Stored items

════════════════════

Lemma simultaneous_arrival_witness :
  exists o,
    wlsqva data_same rij3 1 None all_nan = Return o /\
    s o = repeat 0 (shape0 rij3) /\ vel o = PInf /\ sig_tau o = Fin 0 /\
    az o = if (shape0 rij3 =? 3)%nat then AzElev 0 0 else AzScalar 0.
Proof.
  destruct (wlsqva_returns data_same rij3 1 None all_nan) as (o & Ho).
  - reflexivity.
  - intros w Hw. discriminate.
  - discriminate.
  - lra.
  - unfold det, det2, normal_matrix, X_p, matmul, transpose, W_mat, diag,
      xij_mat, pair_w, pair_i, pair_j, rij3, of_rows, idx, weights_of, ones.
    simpl. lra.
  - exists o. split; [exact Ho|].
    apply (simultaneous_arrival data_same rij3 1 None all_nan o Ho).
    intros i j Hij Hj _.
    change (pair_tau data_same 1 i j) with
      ((INR 2 - INR (argmax (xcorr_coeff (column data_same i)
                                         (column data_same j)) + 1)) / 1).
    change (shape1 rij3) with 3%nat in Hj.
    assert (E : column data_same i = column data3 0
                /\ column data_same j = column data3 2).
    { destruct i as [|[|i]]; destruct j as [|[|[|j]]]; try lia;
        split; reflexivity. }
    destruct E as [-> ->]. exact pair_tau3_02.
Defined.

(** ** A dead trace *)

Lemma energy_all_zero a : all_zero a -> energy a = 0.
Proof.
  intros Ha. rewrite energy_rsum. apply rsum_zero. intros n _.
  rewrite Ha. ring.
Qed.

Lemma correlate_full_dead a v k :
  all_zero a \/ all_zero v -> nth k (correlate_full a v) 0 = 0.
Proof.
  intros H. unfold correlate_full.
  destruct (Nat.lt_ge_cases k (length a + length v - 1)) as [Hk|Hk].
  - rewrite tabulate_nth by assumption. apply rsum_zero. intros n _.
    destruct (_ && _); [|reflexivity].
    destruct H as [H|H]; rewrite H; ring.
  - apply nth_overflow. now rewrite tabulate_length.
Qed.

(** With a dead trace in the pair every normalised value is [0/0]. *)
Lemma xcorr_coeff_dead a v :
  all_zero a \/ all_zero v ->
  xcorr_coeff a v = repeat NaN (length a + length v - 1).
Proof.
  intros H. unfold xcorr_coeff. fold (energy a) (energy v).
  assert (E : sqrt (energy a * energy v) = 0).
  { destruct H as [H|H]; rewrite (energy_all_zero _ H);
      rewrite ?Rmult_0_l, ?Rmult_0_r; apply sqrt_0. }
  rewrite E.
  assert (Hc : forall k, nth k (correlate_full a v) 0 = 0)
    by (intros; now apply correlate_full_dead).
  assert (Hl : length (correlate_full a v) = (length a + length v - 1)%nat)
    by (unfold correlate_full; apply tabulate_length).
  rewrite <- Hl. clear Hl E.
  induction (correlate_full a v) as [|c l IH]; [reflexivity|].
  simpl. f_equal.
  - specialize (Hc O). simpl in Hc. subst c. unfold xdiv. rdec; reflexivity.
  - apply IH. intros k. apply (Hc (S k)).
Qed.

Lemma xmax_list_nan n : xmax_list (repeat NaN (S n)) = NaN.
Proof.
  simpl. induction n as [|n IH]; [reflexivity|]. simpl. exact IH.
Qed.

Lemma argmax_nan n : argmax (repeat NaN (S n)) = O.
Proof. reflexivity. Qed.

Lemma column_dead data t :
  (forall r, (r < shape0 data)%nat -> at2 data r t = 0) ->
  all_zero (column data t).
Proof.
  intros H k. unfold column.
  destruct (Nat.lt_ge_cases k (shape0 data)) as [Hk|Hk].
  - rewrite nth_map_seq by assumption. now apply H.
  - apply nth_overflow. now rewrite length_map, length_seq.
Qed.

════════════════════

→ TASK ITEM
When a line above contains the string "exact", copy that line.

→ SOLUTION FOR THIS EXERCISE
  - exists o. split; [exact Ho|].
    destruct E as [-> ->]. exact pair_tau3_02.
  simpl. induction n as [|n IH]; [reflexivity|]. simpl. exact IH.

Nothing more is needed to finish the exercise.